Good design can often lead to ‘smarter’ packages. Fresh meats, fish, fruits and vegetables which release liquids that need to be captured and separated from the product to extend shelf life, as well as presenting a more appealing product to consumers can now be achieved without the need of absorber pads, it is claimed. The new GravityTray offers another solution.
Fluids generated, like blood from meat or water dripping from washed vegetables, funnels down the center of the GravityTray into channels and in a separate bottom chamber where it is trapped. This eliminates the need for and cost of an absorber pad—and keeps the unsightly and potentially damaging liquid away from the food, even if the tray is turned upside down, says the company.
Traditional absorption pads—containing blood from a cut of fresh meat in a tray, for example—can harbour bacteria and create a food safety danger.
Rinze Willemsen, CEO of TMi-Capital, the maker of the patented GravityTray, explains how the design of the thermoformed container makes that possible, “Because of a unique technique, it is impossible for the fluid to come back out of the bottom chamber.
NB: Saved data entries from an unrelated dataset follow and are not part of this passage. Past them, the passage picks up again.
(* ===== verification/PathWalk.v ===== *)
(** * Opening a path inside a process root: [src/gu_stacktrace.c]

    [gu_openat2_in_root_compat] emulates [RESOLVE_IN_ROOT] on kernels without
    [openat2]: it walks the path one component at a time on pinned directory
    descriptors, follows symbolic links itself, restarts absolute ones at the
    root and clamps [..] there. *)

From Stdlib Require Import Ascii.
From stdpp Require Import strings relations.
From S2P Require Import Prelude Maps.

Definition PATH_MAX : Z := 4096.
Definition GU_OPEN_IN_ROOT_MAX_SYMLINKS : Z := 40.
Definition GU_OPEN_IN_ROOT_MAX_COMPONENTS : Z := PATH_MAX / 2 + 1.
Definition slash : ascii := "/"%char.

Inductive node_kind : Type := KDir | KLink | KOther.

(** ** The file system

    Objects are opaque nodes; a descriptor pins one.  The natural number is the
    position of the call, so that the tree may change between any two calls.
    [child d n] says that [n] was an entry of [d] at some time: a plain name
    opened with [O_NOFOLLOW] relative to [d] gives such an [n] or fails. *)
Class Fs : Type := {
  node : Type;
  child : node -> node -> Prop;
  fs_dup : nat -> bool;                          (** [fcntl(F_DUPFD_CLOEXEC)] *)
  fs_open : nat -> node -> text -> option node;  (** [openat(O_PATH | O_NOFOLLOW)] *)
  fs_final : nat -> node -> text -> option node; (** [openat(flags | O_NOFOLLOW)] *)
  fs_self : nat -> node -> option node;          (** [openat(d, ".", flags)] *)
  fs_kind : nat -> node -> option node_kind;     (** [fstat] *)
  fs_readlink : nat -> node -> option text;      (** [readlinkat] *)
  fs_open_child t d c n : fs_open t d c = Some n -> child d n;
  fs_final_child t d c n : fs_final t d c = Some n -> child d n;
  fs_self_same t d n : fs_self t d = Some n -> n = d;
}.

(** ** Text of a path *)
Fixpoint skip_slashes (l : text) : text :=
  match l with
  | c :: l' => if decide (c = slash) then skip_slashes l' else l
  | [] => []
  end.

(** A component and the rest from its separator on. *)
Fixpoint span_component (l : text) : text * text :=
  match l with
  | c :: l' => if decide (c = slash) then ([], l)
               else let '(a, r) := span_component l' in (c :: a, r)
  | [] => ([], [])
  end.

(** ** The walk *)

(** The locals of the loop: the pinned directories from the current one to the
    root, the text at [cursor], the links followed, the descriptors open, and
    the position in the run. *)
Record walk_state {HF : Fs} : Type := mk_walk_state {
  wk_dirs : list node;
  wk_cursor : text;
  wk_links : Z;
  wk_fds : Z;
  wk_tick : nat;
}.
Arguments mk_walk_state {HF} _ _ _ _ _.

Section walk.
Context {HF : Fs}.

(** How an iteration ends: it continues, or breaks with [fd] ([None] is -1). *)
Inductive walk_flow : Type :=
  | Continue (s : walk_state)
  | Break (fd : option node) (s : walk_state).

Definition opened (r : option node) : Z := match r with Some _ => 1 | None => 0 end.

(** The text after a link: the target, and the rest of the path behind a slash;
    [None] when it does not fit [next_path]. *)
Definition link_path (target remainder : text) : option text :=
  let next_path := target ++ (if decide (remainder = []) then [] else slash :: remainder) in
  if PATH_MAX <=? Z.of_nat (length next_path) then None else Some next_path.

(** The link read from [component_fd], which is closed. *)
Definition follow_link (s : walk_state) (component_fd : node) (remainder : text) : walk_flow :=
  let target := fs_readlink (wk_tick s) component_fd in
  let s := mk_walk_state (wk_dirs s) (wk_cursor s) (wk_links s) (wk_fds s - 1) (S (wk_tick s)) in
  match target with
  | None => Break None s
  | Some target =>
    let target := c_str (take (Z.to_nat (PATH_MAX - 1)) target) in
    let links := wk_links s + 1 in
    let s := mk_walk_state (wk_dirs s) (wk_cursor s) links (wk_fds s) (wk_tick s) in
    if GU_OPEN_IN_ROOT_MAX_SYMLINKS <? links then Break None s else
    match link_path target remainder with
    | None => Break None s
    | Some next =>
      let dirs := if decide (head target = Some slash) then option_list (last (wk_dirs s)) else wk_dirs s in
      Continue (mk_walk_state dirs next links
                  (wk_fds s - (Z.of_nat (length (wk_dirs s)) - Z.of_nat (length dirs))) (wk_tick s))
    end
  end.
The fluid in the bottom chamber cannot flow back to the top chamber with the meat or fish because the wall between these chambers has a ‘funnel’ shape. The fluid in the top chamber runs to the centre of this funnel and then through the outlet to the bottom chamber.”
“When turning the tray on its side or upside down, the outlet of the funnel is positioned above the liquid in the bottom. This ‘funnel outlet’ is pointing above this liquid like a chimney,” he adds.
The tray can be made of polypropylene or polyethylene, and is filled and sealed on existing packaging systems with typical lidding film. According to the company, the tray’s material weight is the same as current trays, as well as its top-load strength.
A foil sheet formed and sealed underneath the tray provides branding and merchandising, effectively concealing the captured liquid.
“The technical development of the GravityTray was done in the Netherlands. This month, the first production moulds for Europe will be ready,” says Willemsen. “And we are in discussion with USA companies for a manufacturing license agreement.”